His definition of journalism excluded the talking heads and commentators seen on cable television and elsewhere.

“I’m talking about the industry of people, the reporters and editors who have been the heart and soul of American journalism for a couple of centuries: those who go out in the field and report and come back and try to provide the most balanced and straightforward news,” Stern said.

In recent years, changes in technology and the failure of the traditional newspaper business model has led to a “free fall” in the industry, he said.

At the beginning of the decade, there were about 50,000 working journalists in the country, and most were employed by newspapers, Stern said. Today, that number stands at around 35,000. By the end of the decade, it could fall to around 30,000.

“That’s a real collapse, and that comes from what has happened in the American newspaper industry,” Stern said.  

He attributed newspaper industry's atrophy to two factors. The first is that many people simply don’t read newspapers anymore. About 55 percent of Americans at the beginning of the decade read a daily paper; today, that figure has fallen to 45 percent, he said. The statistics are even worse with young readers. At the beginning of the decade, about 45 percent of young people read a paper. Now, that number is down to 30 percent.

“All of them have gone to the Internet,” he said.

The second element hurting the newspaper industry is that many advertisers have fled to other media.

“The heart and soul of newspaper economics used to be the classified ads, or the job ad,” Stern said, recalling an experience he had 10 years ago putting up a house for rent in the Washington, D.C., area.

“We had only one thought in mind: put an ad in the Washington Post. Today we would have only one thought in mind: put an ad on Craigslist.”

These factors have led to declining circulation at 23 of the country’s top 25 newspapers, Stern said. It has also contributed to a downward spiral in which reduced circulation and revenue leads to reduced newsroom resources, which leads to weaker content, which leads to reduced circulation and revenue.

“There used to be about 25 newspapers that had significant bureaus overseas. There are now two,” he said, adding that the loss of the international perspective supplied by overseas reporting could have negative effects on the country.

However, the industry is not all doom and gloom. The failure of the traditional business models and the declining circulation of community newspapers leaves a ripe opportunity for innovation, Stern said.

Ironically, the content produced by working journalists right now is often seen and heard by many more people than ever before.

“The New York Times has about 900,000 readers for the print edition. But it has about 15 million for its online edition. So there’s much more usage, but these organization and companies don’t have the ability to make money off their online services the same way they did for their print edition.”

Stern sees four possibilities for the future course of journalism. “No one knows, it could be all of them, it could be some of them, it could be some combination of them,” he said.

One possibility is that existing mainstream news organizations will successfully rethink themselves and their business models. He cited the Christian Science Monitor, a daily newspaper that recently made the decision to end its print edition and go online.
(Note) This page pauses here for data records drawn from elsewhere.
(* ===== verification/GoStd.v ===== *)
(** * The parts of Go's runtime and standard library the code uses

    Go strings are byte strings, so they are Rocq [string]s (lists of 8-bit
    characters).  What Go leaves unspecified (the order a [range] over a map visits
    its entries, the order a hash set lists its elements, the algorithm of
    [sort.Sort]) is an interface, [GoRuntime], with its documented laws,
    [GoRuntimeLaws]; results that hold for every lawful runtime are deterministic in
    the real program. *)
From S2P Require Import Prelude.

(** ** The unspecified choices of the runtime *)
Class GoRuntime := {
  (* the entries of a map in the order one [range] visits them *)
  range_map : ∀ {A : Type}, gmap string A → list (string * A);
  (* the order in which a hash set yields its (distinct) elements *)
  set_order : ∀ {A : Type}, list A → list A;
  (* sort.Sort with the Less method given *)
  go_sort : ∀ {A : Type}, (A → A → bool) → list A → list A;
}.

(** [Less] is a strict order in the sense sort.Interface asks for. *)
Definition less_strict {A} (less : A → A → bool) : Prop :=
  (∀ x, less x x = false) ∧ (∀ x y z, less x y = true → less y z = true → less x z = true).

(** [Less] tells any two distinct elements apart. *)
Definition less_total {A} (less : A → A → bool) : Prop :=
  ∀ x y, less x y = true ∨ x = y ∨ less y x = true.

Class GoRuntimeLaws (R : GoRuntime) : Prop := {
  range_map_perm : ∀ A (m : gmap string A), range_map m ≡ₚ map_to_list m;
  set_order_perm : ∀ A (l : list A), set_order l ≡ₚ l;
  go_sort_perm : ∀ A (less : A → A → bool) l, go_sort less l ≡ₚ l;
  go_sort_sorted : ∀ A (less : A → A → bool) l,
    less_strict less → less_total less →
    Sorted (λ x y, less y x = false) (go_sort less l);
}.

Lemma elem_of_range_map `{GoRuntimeLaws} {A} (m : gmap string A) k v :
  (k, v) ∈ range_map m ↔ m !! k = Some v.
Proof. rewrite range_map_perm. apply elem_of_map_to_list. Qed.

Lemma range_map_NoDup `{GoRuntimeLaws} {A} (m : gmap string A) :
  NoDup (range_map m).*1.
Proof. rewrite range_map_perm. apply NoDup_fst_map_to_list. Qed.

Lemma list_to_range_map `{GoRuntimeLaws} {A} (m : gmap string A) :
  list_to_map (range_map m) = m.
Proof.
  rewrite (list_to_map_proper (range_map m) (map_to_list m)).
  - apply list_to_map_to_list.
  - apply range_map_NoDup.
  - apply range_map_perm.
Qed.

(** A map with one entry has one order. *)
Lemma range_map_single `{GoRuntimeLaws} {A} (m : gmap string A) :
  size m = 1 → ∃ k v, m = {[k := v]} ∧ range_map m = [(k, v)].
Proof.
  intros Hs. assert (Hp := range_map_perm A m).
  assert (length (range_map m) = 1) as Hl by (by rewrite Hp, length_map_to_list).
  destruct (range_map m) as [|[k v] [|]] eqn:E; try discriminate Hl.
  exists k, v. split; [|done]. rewrite <- (list_to_range_map m), E. apply insert_empty.
Qed.

(** A loop that inserts the result of a call for each entry. *)
Section insert_results.
Context `{GoRuntimeLaws} {E A B : Type} (f : A → outcome E B).

Definition insert_result (acc : gmap string B) (kv : string * A) : outcome E (gmap string B) :=
  b ← f kv.2; Ok (<[kv.1 := b]> acc).

Lemma fold_insert_Ok l acc r :
  NoDup l.*1 →
  fold_outcome insert_result acc l = Ok r ↔
  (∀ k a, (k, a) ∈ l → ∃ b, f a = Ok b ∧ r !! k = Some b) ∧ (∀ k, k ∉ l.*1 → r !! k = acc !! k).
Proof.
  revert acc. induction l as [|[k v] l IH]; intros acc Hn; cbn [fold_outcome].
  - split.
    + intros [= ->]. split; [intros k a Hin; by apply elem_of_nil in Hin|done].
    + intros [_ Hr]. f_equal. apply map_eq. intros k. symmetry. apply Hr, not_elem_of_nil.
  - cbn in Hn. apply NoDup_cons in Hn as [Hk Hn]. cbn [fmap list_fmap fst].
    rewrite bind_Ok. split.
    + unfold insert_result at 1. cbn [fst snd]. intros (acc' & Hm & Ho).
      apply bind_Ok in Hm as (b & Hb & [= <-]). apply IH in Ho as [H1 H2]; [|done].
      split.
      * intros k' a [[= -> ->]|Hin]%elem_of_cons; [|by apply H1].
        exists b. rewrite H2 by done. by rewrite lookup_insert_eq.
      * intros k' [Hne Hk']%not_elem_of_cons. rewrite H2 by done. by rewrite lookup_insert_ne.
    + intros [H1 H2]. destruct (H1 k v (list_elem_of_here _ _)) as (b & Hb & Hr).
      exists (<[k := b]> acc). split; [unfold insert_result; cbn; by rewrite Hb|]. apply IH; [done|]. split.
      * intros k' a Hin. apply H1. by right.
      * intros k' Hk'. destruct (decide (k = k')) as [<-|Hne]; [by rewrite lookup_insert_eq|].
        rewrite lookup_insert_ne by done. apply H2. cbn. rewrite elem_of_cons. naive_solver.
Qed.

Lemma range_insert_Ok m r :
  fold_outcome insert_result ∅ (range_map m) = Ok r ↔ map_related (λ _ a b, f a = Ok b) m r.
Proof.
  rewrite fold_insert_Ok by apply range_map_NoDup. split.
  - intros [H1 H2] k. destruct (m !! k) as [a|] eqn:Ek.
    + apply elem_of_range_map in Ek. destruct (H1 k a Ek) as (b & Hb & ->). done.
    + rewrite H2; [done|]. intros ([k' a] & -> & Hin)%list_elem_of_fmap.
      apply elem_of_range_map in Hin. cbn in Ek. congruence.
  - intros Hr. split.
    + intros k a Hin%elem_of_range_map. specialize (Hr k). rewrite Hin in Hr.
      destruct (r !! k) as [b|]; [by exists b|done].
    + intros k Hk. specialize (Hr k). destruct (m !! k) as [a|] eqn:Ek.
      * destruct Hk. apply elem_of_range_map in Ek. by apply (list_elem_of_fmap_2 fst _ _ Ek).
      * by destruct (r !! k).
Qed.
End insert_results.

(** A loop that computes one result per entry computes a related map, and every
    related map is computed that way. *)
Section range_related.
Context {Rt : GoRuntime} {RL : GoRuntimeLaws Rt} {A B : Type}.
Implicit Types (R : string → A → B → Prop) (m : gmap string A) (n : gmap string B).

Definition entries_of (l : list (string * A)) (ws : list B) : list (string * B) :=
  zip_with (λ kv w, (kv.1, w)) l ws.

Lemma entries_related R l ws :
  NoDup l.*1 → Forall2 (λ kv w, R kv.1 kv.2 w) l ws →
  map_related R (list_to_map l) (list_to_map (entries_of l ws)).
Proof.
  intros Hnd Hl. induction Hl as [|[k v] w l ws Hkv Hl IH]; cbn.
  { intros k. by rewrite !lookup_empty. }
  apply NoDup_cons in Hnd as [Hk Hnd]. intros k'. destruct (decide (k = k')) as [->|Hne].
  - by rewrite !lookup_insert_eq.
  - rewrite !lookup_insert_ne by done. by apply IH.
Qed.

Lemma range_related R m ws :
  Forall2 (λ kv w, R kv.1 kv.2 w) (range_map m) ws →
  map_related R m (list_to_map (entries_of (range_map m) ws)).
Proof.
  intros Hl. rewrite <- (list_to_range_map m) at 1. apply entries_related; [|done].
  apply range_map_NoDup.
Qed.

Lemma range_related_inv R m n :
  map_related R m n →
  ∃ ws, Forall2 (λ kv w, R kv.1 kv.2 w) (range_map m) ws
        ∧ n = list_to_map (entries_of (range_map m) ws).
Proof.
  intros Hmn.
  assert (∃ ws, Forall2 (λ kv w, n !! kv.1 = Some w ∧ R kv.1 kv.2 w) (range_map m) ws)
    as [ws Hws].
  { apply Forall_exists_Forall2, Forall_forall. intros [k v] Hkv.
    apply elem_of_range_map in Hkv.
    destruct (map_related_Some _ _ _ _ _ Hmn Hkv) as (w & ? & ?). by exists w. }
  exists ws. split; [by eapply Forall2_impl; [done|]; intros ?? []|].
  assert (Hr : map_related (λ k _ w, n !! k = Some w) m
      (list_to_map (entries_of (range_map m) ws))).
  { apply range_related. eapply Forall2_impl; [done|]. by intros ?? []. }
  apply map_eq. intros k. specialize (Hr k). specialize (Hmn k).
  destruct (m !! k), (list_to_map _ !! k), (n !! k); naive_solver.
Qed.
End range_related.

Section sorting.
Context {A : Type} (less : A → A → bool).
Context (Hs : less_strict less) (Ht : less_total less).

#[local] Instance less_transitive : Transitive (λ x y, less x y = true).
Proof. intros x y z. apply Hs. Qed.
#[local] Instance less_irreflexive : Irreflexive (λ x y, less x y = true).
Proof. intros x H. pose proof (proj1 Hs x). cbn in H. congruence. Qed.

Lemma not_less_sorted_strict l :
  NoDup l → Sorted (λ x y, less y x = false) l → Sorted (λ x y, less x y = true) l.
Proof.
  intros Hnd H. induction H as [|x l Hl IH Hx]; [constructor|].
  apply NoDup_cons in Hnd as [Hxl Hnd]. constructor; [by apply IH|].
  destruct Hx as [|y l Hyx]; constructor.
  destruct (Ht x y) as [?|[->|?]]; [done| |congruence].
  exfalso. apply Hxl. left.
Qed.

(** Sorting distinct elements by a total strict [Less] has one possible result. *)
Lemma go_sort_unique {R1 R2} `{!GoRuntimeLaws R1} `{!GoRuntimeLaws R2} (l1 l2 : list A) :
  NoDup l1 → l1 ≡ₚ l2 → @go_sort R1 A less l1 = @go_sort R2 A less l2.
Proof.
  intros Hnd Hp. apply (Sorted_strict_unique (λ x y, less x y = true)).
  - apply not_less_sorted_strict; [by rewrite go_sort_perm|by apply go_sort_sorted].
  - apply not_less_sorted_strict; [by rewrite go_sort_perm, <- Hp|by apply go_sort_sorted].
  - by rewrite !go_sort_perm.
Qed.
End sorting.

(** *** Two lawful runtimes

    Both sort by insertion; they differ in the order they visit maps and sets. *)
Section insertion.
Context {A : Type} (less : A → A → bool).

Fixpoint insert_sorted (x : A) (l : list A) : list A :=
  match l with
  | [] => [x]
  | y :: l' => if less y x then y :: insert_sorted x l' else x :: l
  end.

Fixpoint insertion_sort (l : list A) : list A :=
  match l with
  | [] => []
  | x :: l' => insert_sorted x (insertion_sort l')
  end.

Lemma insert_sorted_perm x l : insert_sorted x l ≡ₚ x :: l.
Proof.
  induction l as [|y l IH]; cbn; [done|]. destruct (less y x); [|done].
  rewrite IH. constructor.
Qed.

Lemma insertion_sort_perm l : insertion_sort l ≡ₚ l.
Proof. induction l as [|x l IH]; cbn; [done|]. by rewrite insert_sorted_perm, IH. Qed.

Lemma insert_sorted_sorted x l :
  less_strict less → less_total less →
  Sorted (λ x y, less y x = false) l →
  Sorted (λ x y, less y x = false) (insert_sorted x l).
Proof.
  intros [Hirr Htr] Ht. induction 1 as [|y l Hl IH Hy]; cbn; [repeat constructor|].
  destruct (less y x) eqn:E.
  - constructor; [done|]. assert (Hxy : less x y = false).
    { destruct (less x y) eqn:E'; [|done]. by rewrite <- (Htr x y x E' E), Hirr. }
    destruct Hy as [|z l Hzy]; cbn; [by constructor|].
    destruct (less z x); by constructor.
  - constructor; constructor; done.
Qed.

Lemma insertion_sort_sorted l :
  less_strict less → less_total less →
  Sorted (λ x y, less y x = false) (insertion_sort l).
Proof. intros. induction l; cbn; [constructor|by apply insert_sorted_sorted]. Qed.
End insertion.

Definition forward_runtime : GoRuntime := {|
  range_map A m := map_to_list m;
  set_order A l := l;
  go_sort A less l := insertion_sort less l;
|}.

Definition backward_runtime : GoRuntime := {|
  range_map A m := reverse (map_to_list m);
  set_order A l := reverse l;
  go_sort A less l := insertion_sort less l;
|}.

#[export] Instance forward_runtime_laws : GoRuntimeLaws forward_runtime.
Proof.
  split; cbn; intros; [done|done|apply insertion_sort_perm|by apply insertion_sort_sorted].
Qed.

#[export] Instance backward_runtime_laws : GoRuntimeLaws backward_runtime.
Proof.
  split; cbn; intros;
    [apply reverse_Permutation|apply reverse_Permutation|apply insertion_sort_perm
    |by apply insertion_sort_sorted].
Qed.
“That has challenged their revenue side, but it has a lot of advantages on the expense side,” he said. “They may be the forerunner of news organizations that are rethinking themselves in the digital age.”

He also cited the emergence of news outlets such as Politico, which have grown up in the digital era and are not holdovers from a previous century.

The second possibility Stern cited is that journalism will be recast as a nonprofit industry.

“I of course come from this tiny little segment of the industry, not-for-profit journalism at NPR. But in an age in which advertising dollars don’t seem to support the business of journalism, can journalism rethink itself as a not-for-profit enterprise?”

He pointed to a new generation of start-up nonprofit news outlets such as Web sites in San Diego and Minneapolis which are funded by donations. The decline of community newspapers could make such businesses a viable model for local news, he said.

A third future course could be that as professional journalism declines, normal people or “citizen journalists” could use social media and “Web 2.0” tools such as blogs and Wikipedia to fill in the information gaps.

“Does the audience at city council meetings become the reporters of the future?” Stern asked.

He said the recent presidential election showed how this type of reporting can have an impact. A citizen journalist for the Huffington Post blog reported on then-candidate Barack Obama remarking that some working-class voters cling to guns and religion out of bitterness at their economic plight. 

The blog posting caught the attention of the national press and the remark became a campaign issue, Stern said. The same blogger later captured former President Bill Clinton disparaging the author of a critical piece in Vanity Fair magazine.

“There is the question of whether the journalism corps, the reporter corps, is now 35,000 reporters, or is it hundreds of thousands of people who have an interest in the news and what’s going on.”

A final possibility is what Stern called a return to the roots of American journalism: shameless partisan pandering. He pointed out that most papers started out as the “house organs” of political parties, and that the notion of objective fact-based journalism was an invention of the 20th century. “And we may see its death in the 21st century,” he said.

“We’ve begun to see little echoes, as political parties and interest groups no longer see themselves as having to work through intermediaries, or the newspapers, or radio stations or the broadcasters, but actually have direct avenues to the public.”

For nearly a year, the Obama campaign had the biggest broadcast megaphone in the country, Stern said. Though that sprawling media organization was used to get a candidate elected, it’s only a small step to imagine that political organizations and interest groups could groups to begin to think of themselves as the direct sources of news and information, he said.

“That is actually a return to the real roots of American journalism, and I think we will end up debating as a country whether that is the right way to think about the future of journalism.”